= Beginning of Section =
(** One of the black brother's children is red: the tree is repaired. *)
Lemma repair_spec d h v p c kp t qa kq near far C m :
  let C0 := F d p c kp (join d qa false kq near far) :: C in
  holds (State h v) C0 t → red t = false → bal t m → bal near m → bal far m →
  balc C (if c then S m else S (S m)) c → red near || red far = true →
  ∃ st', repair d (here C) p qa (State h v) = Val ((), st') ∧
    balanced st' (inorder (plug C0 t)) ∧ kept h st' (addrs_ctx C0 ++ addrs t).
Proof.
  intros C0 Hh Ht Hbt Hbn Hbf HC Hr. destruct (red far) eqn:Ef.
  - destruct far as [|fa [] kf fl fr]; try done. destruct Hbf as (R1 & R2 & B1 & B2).
    destruct (repair_far_val d h v p c kp t qa kq near fa kf fl fr C Hh) as (st' & E & Hh' & Hk).
    exists st'. split_and!; [exact E| |eapply kept_weaken; [exact Hk|]].
    + do 2 eexists. exists (if c then S m else S (S m)). split_and!; [exact Hh'| |by rewrite red_of_join|].
      * apply bal_join. destruct c; rewrite ?red_of_join, !bal_join; done.
      * unfold C0. cbn [plug]. apply inorder_plug. destruct d; cbn; rewrite <- ?(assoc (++)); done.
    + unfold C0. cbn. destruct d; cbn; set_solver.
  - rewrite orb_false_r in Hr. destruct (red_join d near Hr) as (q2 & k2 & n2 & f2 & ->).
    apply bal_join in Hbn as (R1 & R2 & B1 & B2).
    destruct (repair_near_val d h v p c kp t qa kq q2 k2 n2 f2 far C Hh Ef) as (st' & E & Hh' & Hk).
    exists st'. split_and!; [exact E| |eapply kept_weaken; [exact Hk|]].
    + do 2 eexists. exists (if c then S m else S (S m)). split_and!; [exact Hh'| |by rewrite red_of_join|].
      * apply bal_join. destruct c; rewrite ?red_of_join, !bal_join; done.
      * unfold C0. cbn [plug]. apply inorder_plug. destruct d; cbn; rewrite <- ?(assoc (++)); cbn; by rewrite <- ?(assoc (++)).
    + unfold C0. cbn. destruct d; cbn; set_solver.
Qed.
(** [*tp++ = (unsigned char) (val >> 8) & 0xff; *tp++ = ... val & 0xff;] *)
Definition put_group (s : scan) : outcome scan :=
  t ← write_at (tmp s) (tp s)
        [Z.land (wrapu 8 (Z.shiftr (val s) 8)) 0xff; Z.land (wrapu 8 (val s)) 0xff];
  Val (Scan t (tp s + 2) (colonp s) (xdigits_seen s) (val s)).

(** The loop; [None] is [return 0]. *)
Fixpoint pton6_loop (src curtok : list Z) (s : scan) : outcome (option scan) :=
  match src with
  | [] => Val (Some s)
  | ch :: src =>
      let digit := hex_digit_value ch in
      if 0 <=? digit then
        if (xdigits_seen s =? 4)%nat then Val None
        else
          let v := Z.lor (wrapu 32 (Z.shiftl (val s) 4)) digit in
          if 0xffff <? v then Val None
          else pton6_loop src curtok (Scan (tmp s) (tp s) (colonp s) (S (xdigits_seen s)) v)
      else if ch =? COLON then
        if (xdigits_seen s =? 0)%nat then
          match colonp s with
          | Some _ => Val None
          | None => pton6_loop src src (Scan (tmp s) (tp s) (Some (tp s)) (xdigits_seen s) (val s))
          end
        else if (length src =? 0)%nat then Val None
        else if (NS_IN6ADDRSZ <? tp s + NS_INT16SZ)%nat then Val None
        else
          s ← put_group s;
          pton6_loop src src (Scan (tmp s) (tp s) (colonp s) 0 0)
      else if (ch =? DOT) && (tp s + NS_INADDRSZ <=? NS_IN6ADDRSZ)%nat then
        r ← inet_pton4 curtok (tmp s) (tp s);
        if 0 <? r.1 then Val (Some (Scan r.2 (tp s + NS_INADDRSZ) (colonp s) 0 (val s)))
        else Val None
      else Val None
  end.

(** Replace [::] with zeros: the [memmove] and the [memset]. *)
Definition expand (t : list Z) (tp colonp : nat) : outcome (list Z) :=
  let n := (tp - colonp)%nat in
  moved ← read_n (drop colonp t) n;
  t ← write_at t (NS_IN6ADDRSZ - n) moved;
  memset t colonp 0 (NS_IN6ADDRSZ - n - colonp).

(** What follows the loop. *)
Definition pton6_end (s : scan) (dst : list Z) : outcome (Z * list Z) :=
  r ← (if (0 <? xdigits_seen s)%nat then
         if (NS_IN6ADDRSZ <? tp s + NS_INT16SZ)%nat then Val None else Some <$> put_group s
       else Val (Some s));
  match r with
  | None => Val (0, dst)
  | Some s =>
      r ← (match colonp s with
           | None => Val (Some (tmp s, tp s))
           | Some c =>
               if (tp s =? NS_IN6ADDRSZ)%nat then Val None
               else t ← expand (tmp s) (tp s) c; Val (Some (t, NS_IN6ADDRSZ))
           end);
      match r with
      | None => Val (0, dst)
      | Some (t, tp) =>
          if negb (tp =? NS_IN6ADDRSZ)%nat then Val (0, dst)
          else bs ← read_n t NS_IN6ADDRSZ; dst ← write_at dst 0 bs; Val (1, dst)
      end
  end.

Definition inet_pton6 (src dst : list Z) : outcome (Z * list Z) :=
  let run src :=
    r ← pton6_loop src src (Scan (replicate NS_IN6ADDRSZ 0) 0 None 0 0);
    match r with
    | None => Val (0, dst)
    | Some s => pton6_end s dst
    end in
  match src with
  | [] => Val (0, dst)
  | c :: src' =>
      if c =? COLON then
        match src' with
        | [] => Val (0, dst)
        | c' :: _ => if negb (c' =? COLON) then Val (0, dst) else run src'
        end
      else run src
  end.

(** The return value, [dst], and the value given to [errno]. *)
Definition inet_pton_length (af : Z) (src : list Z) (srclen : nat) (dst : list Z)
    : outcome (Z * list Z * option Z) :=
  if af =? AF_INET then
    s ← read_n src srclen; r ← inet_pton4 s dst 0; Val (r, None)
  else if af =? AF_INET6 then
    s ← read_n src srclen; r ← inet_pton6 s dst; Val (r, None)
  else Val (-1, dst, Some EAFNOSUPPORT).

Definition inet_pton (af : Z) (src dst : list Z) : outcome (Z * list Z * option Z) :=
  n ← strlen src; inet_pton_length af src n dst.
= End of Section =
* What the task asks
Search the material for "State" and copy each matching line.

* Reply
  holds (State h v) C0 t → red t = false → bal t m → bal near m → bal far m →
  ∃ st', repair d (here C) p qa (State h v) = Val ((), st') ∧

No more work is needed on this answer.